◆ What is required ◆
Restate word for word the lines of the entries below, starting with the line that holds "Some (a, mkR" and ending with the line that holds "next = Some (p', c) ∧", and no others.

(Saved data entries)
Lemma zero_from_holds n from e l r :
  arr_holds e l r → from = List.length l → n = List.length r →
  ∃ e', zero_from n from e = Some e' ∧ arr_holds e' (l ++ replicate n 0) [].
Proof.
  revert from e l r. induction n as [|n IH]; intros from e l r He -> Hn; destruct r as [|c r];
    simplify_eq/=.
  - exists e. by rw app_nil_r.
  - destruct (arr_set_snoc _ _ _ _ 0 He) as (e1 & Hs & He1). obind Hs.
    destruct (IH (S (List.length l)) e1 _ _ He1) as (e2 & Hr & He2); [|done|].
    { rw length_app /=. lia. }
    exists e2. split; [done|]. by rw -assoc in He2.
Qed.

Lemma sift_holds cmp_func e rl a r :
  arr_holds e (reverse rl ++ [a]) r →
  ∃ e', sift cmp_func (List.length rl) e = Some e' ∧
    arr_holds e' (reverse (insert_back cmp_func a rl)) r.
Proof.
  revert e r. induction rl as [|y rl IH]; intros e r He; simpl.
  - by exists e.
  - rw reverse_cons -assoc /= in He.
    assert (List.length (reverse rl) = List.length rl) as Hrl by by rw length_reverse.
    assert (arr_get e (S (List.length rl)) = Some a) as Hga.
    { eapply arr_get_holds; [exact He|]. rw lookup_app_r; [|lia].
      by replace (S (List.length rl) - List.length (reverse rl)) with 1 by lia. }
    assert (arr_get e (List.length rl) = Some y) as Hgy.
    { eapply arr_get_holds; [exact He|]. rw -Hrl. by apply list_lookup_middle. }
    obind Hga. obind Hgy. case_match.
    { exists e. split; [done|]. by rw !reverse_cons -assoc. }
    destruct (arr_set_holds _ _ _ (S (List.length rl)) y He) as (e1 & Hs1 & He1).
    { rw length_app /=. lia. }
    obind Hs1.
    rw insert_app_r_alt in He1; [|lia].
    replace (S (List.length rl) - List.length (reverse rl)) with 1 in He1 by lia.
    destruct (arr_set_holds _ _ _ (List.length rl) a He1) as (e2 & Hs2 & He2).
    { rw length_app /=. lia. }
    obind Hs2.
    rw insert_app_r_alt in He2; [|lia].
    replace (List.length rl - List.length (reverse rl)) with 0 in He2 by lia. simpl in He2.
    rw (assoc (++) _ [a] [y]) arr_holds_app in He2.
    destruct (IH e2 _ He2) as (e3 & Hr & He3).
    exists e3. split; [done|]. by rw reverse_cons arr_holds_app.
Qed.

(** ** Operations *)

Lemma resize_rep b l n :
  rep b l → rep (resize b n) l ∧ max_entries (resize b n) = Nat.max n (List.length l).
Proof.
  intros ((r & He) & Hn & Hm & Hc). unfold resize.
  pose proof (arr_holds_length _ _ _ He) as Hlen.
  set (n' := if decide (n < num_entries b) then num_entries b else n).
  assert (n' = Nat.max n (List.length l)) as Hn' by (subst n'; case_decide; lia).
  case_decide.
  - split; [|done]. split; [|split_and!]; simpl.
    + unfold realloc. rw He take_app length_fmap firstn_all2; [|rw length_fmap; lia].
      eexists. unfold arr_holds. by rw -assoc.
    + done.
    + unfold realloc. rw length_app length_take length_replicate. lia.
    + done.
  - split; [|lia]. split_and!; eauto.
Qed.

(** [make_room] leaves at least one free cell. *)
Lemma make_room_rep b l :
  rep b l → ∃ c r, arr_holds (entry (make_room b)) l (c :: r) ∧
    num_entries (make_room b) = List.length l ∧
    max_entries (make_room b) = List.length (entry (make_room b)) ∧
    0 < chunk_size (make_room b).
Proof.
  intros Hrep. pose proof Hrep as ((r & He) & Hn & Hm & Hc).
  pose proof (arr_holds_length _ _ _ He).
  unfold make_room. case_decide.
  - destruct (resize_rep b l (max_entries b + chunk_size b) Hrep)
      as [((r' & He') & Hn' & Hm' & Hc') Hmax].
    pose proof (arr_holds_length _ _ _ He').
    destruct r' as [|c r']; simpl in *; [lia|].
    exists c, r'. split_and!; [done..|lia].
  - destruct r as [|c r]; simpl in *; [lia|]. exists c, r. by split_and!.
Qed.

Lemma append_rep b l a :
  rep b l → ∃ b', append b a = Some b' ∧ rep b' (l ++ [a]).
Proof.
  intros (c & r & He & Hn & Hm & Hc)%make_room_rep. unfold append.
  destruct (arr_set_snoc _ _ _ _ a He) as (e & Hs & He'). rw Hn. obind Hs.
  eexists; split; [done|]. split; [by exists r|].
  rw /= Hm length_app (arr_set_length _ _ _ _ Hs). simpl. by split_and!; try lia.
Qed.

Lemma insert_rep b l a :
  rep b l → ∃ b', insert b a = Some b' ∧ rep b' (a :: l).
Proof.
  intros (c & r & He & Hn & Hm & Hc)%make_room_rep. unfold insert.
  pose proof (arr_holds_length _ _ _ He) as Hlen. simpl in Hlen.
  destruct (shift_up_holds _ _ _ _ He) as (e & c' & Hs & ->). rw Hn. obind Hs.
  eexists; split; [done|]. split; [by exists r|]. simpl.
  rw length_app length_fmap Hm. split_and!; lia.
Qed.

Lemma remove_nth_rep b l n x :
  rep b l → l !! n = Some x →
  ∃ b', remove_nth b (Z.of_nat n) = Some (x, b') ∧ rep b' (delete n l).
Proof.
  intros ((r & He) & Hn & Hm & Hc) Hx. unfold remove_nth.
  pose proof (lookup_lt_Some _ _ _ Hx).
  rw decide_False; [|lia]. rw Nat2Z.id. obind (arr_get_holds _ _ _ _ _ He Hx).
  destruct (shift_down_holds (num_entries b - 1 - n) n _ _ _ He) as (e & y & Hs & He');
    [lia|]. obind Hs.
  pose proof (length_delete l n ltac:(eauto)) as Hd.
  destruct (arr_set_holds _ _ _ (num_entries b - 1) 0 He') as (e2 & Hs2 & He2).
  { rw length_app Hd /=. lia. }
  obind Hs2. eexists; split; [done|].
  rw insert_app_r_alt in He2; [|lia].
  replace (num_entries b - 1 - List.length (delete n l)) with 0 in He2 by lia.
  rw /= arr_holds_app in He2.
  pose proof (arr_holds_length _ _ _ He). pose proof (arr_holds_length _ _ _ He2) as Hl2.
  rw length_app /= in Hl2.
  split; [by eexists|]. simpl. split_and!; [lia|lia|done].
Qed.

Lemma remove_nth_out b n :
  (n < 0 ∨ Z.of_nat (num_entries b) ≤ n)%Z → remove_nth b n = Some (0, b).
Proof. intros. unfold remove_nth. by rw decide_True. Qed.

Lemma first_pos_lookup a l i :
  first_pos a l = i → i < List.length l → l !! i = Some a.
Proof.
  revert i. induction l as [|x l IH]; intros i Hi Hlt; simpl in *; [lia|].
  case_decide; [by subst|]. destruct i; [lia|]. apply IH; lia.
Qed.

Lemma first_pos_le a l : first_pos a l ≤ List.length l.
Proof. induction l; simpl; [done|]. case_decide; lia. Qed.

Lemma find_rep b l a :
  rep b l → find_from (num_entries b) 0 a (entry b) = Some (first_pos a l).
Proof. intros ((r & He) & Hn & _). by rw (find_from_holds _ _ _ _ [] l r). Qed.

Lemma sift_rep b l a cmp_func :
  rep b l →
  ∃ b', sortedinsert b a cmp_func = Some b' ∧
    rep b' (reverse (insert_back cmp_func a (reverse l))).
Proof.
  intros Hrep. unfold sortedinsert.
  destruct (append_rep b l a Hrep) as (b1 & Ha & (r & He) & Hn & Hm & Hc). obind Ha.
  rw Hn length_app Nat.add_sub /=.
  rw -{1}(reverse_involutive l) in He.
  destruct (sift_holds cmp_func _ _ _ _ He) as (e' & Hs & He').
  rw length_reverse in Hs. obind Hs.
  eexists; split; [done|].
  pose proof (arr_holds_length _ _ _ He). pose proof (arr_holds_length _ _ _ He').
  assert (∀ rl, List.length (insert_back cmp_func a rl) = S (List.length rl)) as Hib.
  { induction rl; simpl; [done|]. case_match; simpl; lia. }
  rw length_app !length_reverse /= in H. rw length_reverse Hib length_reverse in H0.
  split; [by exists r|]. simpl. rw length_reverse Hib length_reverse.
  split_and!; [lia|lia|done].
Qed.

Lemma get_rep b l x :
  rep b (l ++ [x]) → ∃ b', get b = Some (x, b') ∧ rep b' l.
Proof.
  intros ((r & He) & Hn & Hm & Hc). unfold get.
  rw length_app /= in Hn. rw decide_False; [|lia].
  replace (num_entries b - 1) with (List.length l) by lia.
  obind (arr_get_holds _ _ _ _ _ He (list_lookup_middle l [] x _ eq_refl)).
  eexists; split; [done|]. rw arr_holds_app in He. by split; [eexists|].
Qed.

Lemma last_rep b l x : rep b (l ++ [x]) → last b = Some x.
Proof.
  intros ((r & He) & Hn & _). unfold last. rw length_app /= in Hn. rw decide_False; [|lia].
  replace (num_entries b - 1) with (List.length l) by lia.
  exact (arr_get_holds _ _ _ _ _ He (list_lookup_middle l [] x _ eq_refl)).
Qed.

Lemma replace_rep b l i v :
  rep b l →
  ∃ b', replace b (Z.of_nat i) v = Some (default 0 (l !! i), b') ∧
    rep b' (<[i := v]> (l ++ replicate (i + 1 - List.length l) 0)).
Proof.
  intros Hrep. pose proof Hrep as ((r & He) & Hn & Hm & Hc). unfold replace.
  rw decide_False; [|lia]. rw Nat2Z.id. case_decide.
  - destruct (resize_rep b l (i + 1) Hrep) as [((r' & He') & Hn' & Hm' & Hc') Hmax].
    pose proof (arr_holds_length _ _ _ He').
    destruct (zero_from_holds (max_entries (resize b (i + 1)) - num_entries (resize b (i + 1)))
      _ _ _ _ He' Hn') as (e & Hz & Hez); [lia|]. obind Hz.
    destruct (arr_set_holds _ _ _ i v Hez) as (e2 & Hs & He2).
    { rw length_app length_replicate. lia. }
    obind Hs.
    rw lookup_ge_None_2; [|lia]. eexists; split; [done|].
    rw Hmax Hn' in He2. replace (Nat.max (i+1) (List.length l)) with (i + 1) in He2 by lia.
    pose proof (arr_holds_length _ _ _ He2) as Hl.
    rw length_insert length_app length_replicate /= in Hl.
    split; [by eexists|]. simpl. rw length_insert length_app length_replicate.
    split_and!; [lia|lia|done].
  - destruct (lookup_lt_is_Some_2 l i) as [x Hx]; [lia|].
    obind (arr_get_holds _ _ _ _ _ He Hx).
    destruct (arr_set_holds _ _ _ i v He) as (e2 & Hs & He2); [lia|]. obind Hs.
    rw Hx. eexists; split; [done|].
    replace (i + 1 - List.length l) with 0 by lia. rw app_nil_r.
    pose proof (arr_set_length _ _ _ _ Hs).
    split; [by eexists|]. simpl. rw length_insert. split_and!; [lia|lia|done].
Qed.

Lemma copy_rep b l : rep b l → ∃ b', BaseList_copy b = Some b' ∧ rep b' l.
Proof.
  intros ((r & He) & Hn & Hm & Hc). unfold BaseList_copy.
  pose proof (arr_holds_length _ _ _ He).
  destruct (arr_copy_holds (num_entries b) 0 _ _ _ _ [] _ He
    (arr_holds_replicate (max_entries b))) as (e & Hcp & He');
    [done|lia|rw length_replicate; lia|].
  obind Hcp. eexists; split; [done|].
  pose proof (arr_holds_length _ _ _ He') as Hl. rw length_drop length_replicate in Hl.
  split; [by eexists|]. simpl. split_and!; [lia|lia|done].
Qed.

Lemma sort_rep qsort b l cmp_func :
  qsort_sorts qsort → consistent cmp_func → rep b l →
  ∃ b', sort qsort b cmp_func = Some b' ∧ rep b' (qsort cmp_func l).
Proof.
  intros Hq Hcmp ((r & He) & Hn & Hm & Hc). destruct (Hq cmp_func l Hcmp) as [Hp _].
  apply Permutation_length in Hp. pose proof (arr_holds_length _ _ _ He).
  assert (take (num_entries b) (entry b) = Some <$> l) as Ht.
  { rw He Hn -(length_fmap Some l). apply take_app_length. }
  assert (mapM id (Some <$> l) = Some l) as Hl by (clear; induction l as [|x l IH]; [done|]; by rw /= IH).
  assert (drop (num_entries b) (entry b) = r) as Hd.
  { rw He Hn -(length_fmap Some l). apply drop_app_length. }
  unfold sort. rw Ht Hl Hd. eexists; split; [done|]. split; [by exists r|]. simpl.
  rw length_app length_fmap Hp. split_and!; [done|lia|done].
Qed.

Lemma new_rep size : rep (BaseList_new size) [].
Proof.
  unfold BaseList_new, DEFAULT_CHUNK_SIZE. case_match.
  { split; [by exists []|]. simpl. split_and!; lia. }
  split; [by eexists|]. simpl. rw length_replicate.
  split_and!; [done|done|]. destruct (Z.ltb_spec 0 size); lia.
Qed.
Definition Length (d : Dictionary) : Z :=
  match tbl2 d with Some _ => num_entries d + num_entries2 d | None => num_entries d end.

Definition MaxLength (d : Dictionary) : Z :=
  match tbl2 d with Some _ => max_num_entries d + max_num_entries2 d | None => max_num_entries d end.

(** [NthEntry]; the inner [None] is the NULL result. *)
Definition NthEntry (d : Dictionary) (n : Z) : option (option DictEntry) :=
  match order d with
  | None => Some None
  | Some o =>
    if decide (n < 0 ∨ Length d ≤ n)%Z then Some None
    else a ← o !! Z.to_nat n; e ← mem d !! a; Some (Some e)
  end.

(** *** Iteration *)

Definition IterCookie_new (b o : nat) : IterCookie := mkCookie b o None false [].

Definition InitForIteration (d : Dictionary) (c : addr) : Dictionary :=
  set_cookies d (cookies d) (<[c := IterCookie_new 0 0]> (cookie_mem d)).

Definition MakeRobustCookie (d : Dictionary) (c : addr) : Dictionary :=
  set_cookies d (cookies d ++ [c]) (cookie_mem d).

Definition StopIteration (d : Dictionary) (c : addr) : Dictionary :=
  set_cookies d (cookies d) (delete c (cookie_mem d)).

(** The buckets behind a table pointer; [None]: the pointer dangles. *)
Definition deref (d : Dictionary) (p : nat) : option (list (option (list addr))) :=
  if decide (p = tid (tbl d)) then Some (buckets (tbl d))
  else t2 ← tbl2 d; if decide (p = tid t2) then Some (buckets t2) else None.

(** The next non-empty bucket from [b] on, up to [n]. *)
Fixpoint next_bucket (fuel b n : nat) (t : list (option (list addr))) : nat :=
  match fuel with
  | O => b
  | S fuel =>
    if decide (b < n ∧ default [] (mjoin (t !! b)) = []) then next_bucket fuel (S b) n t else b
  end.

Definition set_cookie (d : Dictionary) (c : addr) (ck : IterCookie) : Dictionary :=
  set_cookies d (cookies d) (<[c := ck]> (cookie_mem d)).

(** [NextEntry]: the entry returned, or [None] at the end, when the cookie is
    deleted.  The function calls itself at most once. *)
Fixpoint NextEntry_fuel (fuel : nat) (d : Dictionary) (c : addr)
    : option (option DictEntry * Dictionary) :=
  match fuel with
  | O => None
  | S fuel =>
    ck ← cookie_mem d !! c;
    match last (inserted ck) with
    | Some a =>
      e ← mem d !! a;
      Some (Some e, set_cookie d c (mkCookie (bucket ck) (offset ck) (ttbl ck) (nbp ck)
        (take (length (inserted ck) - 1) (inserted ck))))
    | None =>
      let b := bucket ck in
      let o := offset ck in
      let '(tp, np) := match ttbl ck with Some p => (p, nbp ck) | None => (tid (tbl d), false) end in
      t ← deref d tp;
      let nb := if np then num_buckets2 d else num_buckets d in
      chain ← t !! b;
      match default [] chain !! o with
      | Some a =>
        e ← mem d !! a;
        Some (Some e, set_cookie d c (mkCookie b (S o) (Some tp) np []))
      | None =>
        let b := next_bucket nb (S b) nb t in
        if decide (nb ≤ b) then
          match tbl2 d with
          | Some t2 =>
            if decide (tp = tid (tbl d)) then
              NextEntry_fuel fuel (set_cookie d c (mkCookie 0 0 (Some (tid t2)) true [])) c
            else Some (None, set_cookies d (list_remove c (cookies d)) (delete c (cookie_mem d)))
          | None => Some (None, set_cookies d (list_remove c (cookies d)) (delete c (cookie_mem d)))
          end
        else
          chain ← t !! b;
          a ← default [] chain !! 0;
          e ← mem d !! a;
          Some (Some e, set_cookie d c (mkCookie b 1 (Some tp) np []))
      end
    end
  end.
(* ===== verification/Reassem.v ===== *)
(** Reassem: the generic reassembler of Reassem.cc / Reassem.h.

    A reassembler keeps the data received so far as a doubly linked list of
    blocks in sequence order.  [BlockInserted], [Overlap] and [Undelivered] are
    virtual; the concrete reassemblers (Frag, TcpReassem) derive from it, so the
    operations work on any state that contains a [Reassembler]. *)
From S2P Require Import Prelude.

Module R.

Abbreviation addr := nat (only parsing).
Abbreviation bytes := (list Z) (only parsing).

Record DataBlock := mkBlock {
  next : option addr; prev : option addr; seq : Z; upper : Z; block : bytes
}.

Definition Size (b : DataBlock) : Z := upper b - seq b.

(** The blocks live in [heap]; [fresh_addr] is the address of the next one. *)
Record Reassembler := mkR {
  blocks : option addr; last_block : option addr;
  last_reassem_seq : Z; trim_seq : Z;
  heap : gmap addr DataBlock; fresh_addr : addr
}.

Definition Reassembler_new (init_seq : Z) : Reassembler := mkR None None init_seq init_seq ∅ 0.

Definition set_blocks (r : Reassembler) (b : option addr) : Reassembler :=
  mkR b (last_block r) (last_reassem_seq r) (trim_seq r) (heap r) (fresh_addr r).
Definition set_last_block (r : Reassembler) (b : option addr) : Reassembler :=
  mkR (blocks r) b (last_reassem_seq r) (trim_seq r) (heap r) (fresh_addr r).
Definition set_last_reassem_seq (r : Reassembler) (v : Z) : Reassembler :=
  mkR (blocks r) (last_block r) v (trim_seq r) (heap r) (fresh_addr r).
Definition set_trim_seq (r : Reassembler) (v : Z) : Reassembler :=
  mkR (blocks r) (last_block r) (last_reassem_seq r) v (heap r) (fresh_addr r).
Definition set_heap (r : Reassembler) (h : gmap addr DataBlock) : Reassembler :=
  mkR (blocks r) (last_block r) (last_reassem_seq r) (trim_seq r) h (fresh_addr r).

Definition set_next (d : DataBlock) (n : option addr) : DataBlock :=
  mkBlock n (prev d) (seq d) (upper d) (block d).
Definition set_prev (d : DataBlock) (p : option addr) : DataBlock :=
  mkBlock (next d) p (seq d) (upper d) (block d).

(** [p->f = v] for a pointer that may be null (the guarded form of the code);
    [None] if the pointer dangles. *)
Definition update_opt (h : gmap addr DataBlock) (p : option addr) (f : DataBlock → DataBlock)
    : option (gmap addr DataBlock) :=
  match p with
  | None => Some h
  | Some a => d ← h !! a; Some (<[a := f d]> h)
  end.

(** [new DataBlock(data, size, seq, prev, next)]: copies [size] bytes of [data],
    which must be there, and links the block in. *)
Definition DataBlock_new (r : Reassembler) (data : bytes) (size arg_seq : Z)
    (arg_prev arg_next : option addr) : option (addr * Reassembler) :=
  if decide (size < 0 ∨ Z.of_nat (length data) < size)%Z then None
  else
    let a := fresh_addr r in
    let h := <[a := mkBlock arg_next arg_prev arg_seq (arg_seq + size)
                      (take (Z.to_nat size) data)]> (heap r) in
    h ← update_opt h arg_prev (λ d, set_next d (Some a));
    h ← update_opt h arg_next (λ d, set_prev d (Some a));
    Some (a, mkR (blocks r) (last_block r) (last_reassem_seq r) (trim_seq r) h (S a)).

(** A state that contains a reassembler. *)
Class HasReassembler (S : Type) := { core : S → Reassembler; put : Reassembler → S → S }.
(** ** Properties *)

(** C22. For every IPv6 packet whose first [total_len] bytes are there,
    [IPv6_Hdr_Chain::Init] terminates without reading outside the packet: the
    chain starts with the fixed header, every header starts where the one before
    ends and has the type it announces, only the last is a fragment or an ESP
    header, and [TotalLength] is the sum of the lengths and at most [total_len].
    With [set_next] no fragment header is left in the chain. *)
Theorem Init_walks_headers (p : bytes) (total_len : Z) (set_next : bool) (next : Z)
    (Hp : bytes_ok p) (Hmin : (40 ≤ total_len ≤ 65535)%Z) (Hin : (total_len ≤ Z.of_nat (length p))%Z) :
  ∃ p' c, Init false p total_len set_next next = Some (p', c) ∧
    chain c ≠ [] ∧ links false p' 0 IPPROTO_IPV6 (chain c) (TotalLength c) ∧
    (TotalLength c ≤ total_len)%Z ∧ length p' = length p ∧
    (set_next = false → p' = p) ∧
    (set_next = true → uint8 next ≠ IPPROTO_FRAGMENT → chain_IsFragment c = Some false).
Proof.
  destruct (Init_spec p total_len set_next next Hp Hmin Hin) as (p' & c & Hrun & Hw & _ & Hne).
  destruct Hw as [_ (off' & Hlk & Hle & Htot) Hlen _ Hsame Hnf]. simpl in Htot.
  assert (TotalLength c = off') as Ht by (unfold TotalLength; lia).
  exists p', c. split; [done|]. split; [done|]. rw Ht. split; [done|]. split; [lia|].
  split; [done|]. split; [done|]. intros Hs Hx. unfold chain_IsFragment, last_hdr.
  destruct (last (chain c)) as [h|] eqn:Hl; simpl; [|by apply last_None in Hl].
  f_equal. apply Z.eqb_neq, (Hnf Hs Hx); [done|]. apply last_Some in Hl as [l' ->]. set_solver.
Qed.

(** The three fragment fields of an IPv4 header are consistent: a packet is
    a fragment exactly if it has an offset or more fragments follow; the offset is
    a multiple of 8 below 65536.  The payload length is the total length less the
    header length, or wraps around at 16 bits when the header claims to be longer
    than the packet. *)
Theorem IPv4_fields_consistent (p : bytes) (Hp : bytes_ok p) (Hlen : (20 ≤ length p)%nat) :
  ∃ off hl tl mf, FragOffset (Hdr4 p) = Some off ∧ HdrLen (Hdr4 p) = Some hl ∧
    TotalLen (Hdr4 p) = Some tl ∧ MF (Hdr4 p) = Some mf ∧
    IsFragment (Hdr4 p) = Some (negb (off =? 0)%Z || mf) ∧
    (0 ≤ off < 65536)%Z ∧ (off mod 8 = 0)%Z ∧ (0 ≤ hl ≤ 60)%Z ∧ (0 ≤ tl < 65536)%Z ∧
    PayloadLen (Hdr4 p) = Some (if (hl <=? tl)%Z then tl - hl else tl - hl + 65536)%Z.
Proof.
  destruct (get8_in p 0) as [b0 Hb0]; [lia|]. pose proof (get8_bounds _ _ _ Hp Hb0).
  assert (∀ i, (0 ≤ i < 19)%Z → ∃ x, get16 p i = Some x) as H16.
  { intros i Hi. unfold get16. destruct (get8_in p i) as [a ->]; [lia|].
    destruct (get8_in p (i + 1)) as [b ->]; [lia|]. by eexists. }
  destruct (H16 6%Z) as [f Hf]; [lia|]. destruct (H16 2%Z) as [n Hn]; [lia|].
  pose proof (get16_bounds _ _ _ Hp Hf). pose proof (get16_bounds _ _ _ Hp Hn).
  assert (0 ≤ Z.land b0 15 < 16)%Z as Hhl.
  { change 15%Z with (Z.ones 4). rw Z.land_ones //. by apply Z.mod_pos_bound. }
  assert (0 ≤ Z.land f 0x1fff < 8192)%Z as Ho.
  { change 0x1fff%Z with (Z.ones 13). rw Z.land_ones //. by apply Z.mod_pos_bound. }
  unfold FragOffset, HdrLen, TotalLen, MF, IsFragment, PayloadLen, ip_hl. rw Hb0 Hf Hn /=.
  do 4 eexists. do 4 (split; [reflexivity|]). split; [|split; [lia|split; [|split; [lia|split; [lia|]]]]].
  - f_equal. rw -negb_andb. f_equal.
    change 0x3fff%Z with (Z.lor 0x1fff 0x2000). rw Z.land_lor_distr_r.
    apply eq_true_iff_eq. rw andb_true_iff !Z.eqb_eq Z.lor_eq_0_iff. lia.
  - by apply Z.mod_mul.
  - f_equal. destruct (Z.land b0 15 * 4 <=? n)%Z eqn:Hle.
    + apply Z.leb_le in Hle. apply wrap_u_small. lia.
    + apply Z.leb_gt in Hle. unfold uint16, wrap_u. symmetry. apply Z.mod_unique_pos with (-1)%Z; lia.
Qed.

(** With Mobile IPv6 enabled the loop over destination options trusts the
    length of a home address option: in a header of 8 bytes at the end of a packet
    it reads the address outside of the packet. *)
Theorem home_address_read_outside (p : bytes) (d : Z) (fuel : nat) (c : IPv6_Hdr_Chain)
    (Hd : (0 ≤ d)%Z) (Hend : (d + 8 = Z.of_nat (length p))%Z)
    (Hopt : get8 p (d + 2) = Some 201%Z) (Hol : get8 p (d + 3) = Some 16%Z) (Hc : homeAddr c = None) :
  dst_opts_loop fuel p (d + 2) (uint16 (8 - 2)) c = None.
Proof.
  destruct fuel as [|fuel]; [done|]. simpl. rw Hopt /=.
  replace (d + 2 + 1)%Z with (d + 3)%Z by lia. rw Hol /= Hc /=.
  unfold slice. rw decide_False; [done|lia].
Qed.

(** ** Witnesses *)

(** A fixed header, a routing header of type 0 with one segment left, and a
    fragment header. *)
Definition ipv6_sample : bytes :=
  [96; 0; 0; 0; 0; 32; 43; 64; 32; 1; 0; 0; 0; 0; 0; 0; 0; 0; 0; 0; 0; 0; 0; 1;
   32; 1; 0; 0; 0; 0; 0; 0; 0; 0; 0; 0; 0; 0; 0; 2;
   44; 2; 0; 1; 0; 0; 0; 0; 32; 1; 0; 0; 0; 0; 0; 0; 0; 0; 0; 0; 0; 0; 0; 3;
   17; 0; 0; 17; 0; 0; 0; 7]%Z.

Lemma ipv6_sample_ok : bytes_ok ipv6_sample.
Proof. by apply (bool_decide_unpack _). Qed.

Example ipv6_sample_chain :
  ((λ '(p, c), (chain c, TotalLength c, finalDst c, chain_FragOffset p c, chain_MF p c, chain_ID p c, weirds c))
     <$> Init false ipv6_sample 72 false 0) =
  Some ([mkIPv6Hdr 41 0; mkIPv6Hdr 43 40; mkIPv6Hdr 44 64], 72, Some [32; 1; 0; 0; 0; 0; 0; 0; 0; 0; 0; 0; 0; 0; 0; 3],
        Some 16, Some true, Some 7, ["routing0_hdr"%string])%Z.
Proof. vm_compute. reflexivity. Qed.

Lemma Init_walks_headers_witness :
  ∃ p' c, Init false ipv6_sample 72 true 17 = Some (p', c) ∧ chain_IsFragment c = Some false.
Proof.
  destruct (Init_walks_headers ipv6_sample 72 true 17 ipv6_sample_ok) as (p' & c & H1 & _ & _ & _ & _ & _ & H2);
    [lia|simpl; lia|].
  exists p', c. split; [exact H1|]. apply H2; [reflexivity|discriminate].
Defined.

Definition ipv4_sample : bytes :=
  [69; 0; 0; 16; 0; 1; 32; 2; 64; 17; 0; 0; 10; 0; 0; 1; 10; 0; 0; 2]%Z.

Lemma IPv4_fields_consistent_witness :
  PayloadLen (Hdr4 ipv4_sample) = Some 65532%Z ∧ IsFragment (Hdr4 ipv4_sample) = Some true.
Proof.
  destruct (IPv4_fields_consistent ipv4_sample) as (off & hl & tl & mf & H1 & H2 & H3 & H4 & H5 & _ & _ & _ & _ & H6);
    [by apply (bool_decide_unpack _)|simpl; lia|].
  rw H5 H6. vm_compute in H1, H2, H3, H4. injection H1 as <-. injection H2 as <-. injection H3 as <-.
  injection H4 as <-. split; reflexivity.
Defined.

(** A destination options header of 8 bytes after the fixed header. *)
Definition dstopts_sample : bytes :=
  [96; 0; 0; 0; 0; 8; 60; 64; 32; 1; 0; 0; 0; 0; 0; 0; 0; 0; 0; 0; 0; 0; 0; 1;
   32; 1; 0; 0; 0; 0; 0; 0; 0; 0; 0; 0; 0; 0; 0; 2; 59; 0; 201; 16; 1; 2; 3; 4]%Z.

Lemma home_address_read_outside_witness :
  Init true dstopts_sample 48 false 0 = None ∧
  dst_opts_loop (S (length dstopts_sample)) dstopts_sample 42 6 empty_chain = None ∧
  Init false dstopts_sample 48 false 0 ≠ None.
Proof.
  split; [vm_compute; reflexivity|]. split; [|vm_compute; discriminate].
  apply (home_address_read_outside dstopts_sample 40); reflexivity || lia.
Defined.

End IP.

◆ Result of the exercise ◆
    Some (a, mkR (blocks r) (last_block r) (last_reassem_seq r) (trim_seq r) h (S a)).

(** A state that contains a reassembler. *)
Class HasReassembler (S : Type) := { core : S → Reassembler; put : Reassembler → S → S }.
(** ** Properties *)

(** C22. For every IPv6 packet whose first [total_len] bytes are there,
    [IPv6_Hdr_Chain::Init] terminates without reading outside the packet: the
    chain starts with the fixed header, every header starts where the one before
    ends and has the type it announces, only the last is a fragment or an ESP
    header, and [TotalLength] is the sum of the lengths and at most [total_len].
    With [set_next] no fragment header is left in the chain. *)
Theorem Init_walks_headers (p : bytes) (total_len : Z) (set_next : bool) (next : Z)
    (Hp : bytes_ok p) (Hmin : (40 ≤ total_len ≤ 65535)%Z) (Hin : (total_len ≤ Z.of_nat (length p))%Z) :
  ∃ p' c, Init false p total_len set_next next = Some (p', c) ∧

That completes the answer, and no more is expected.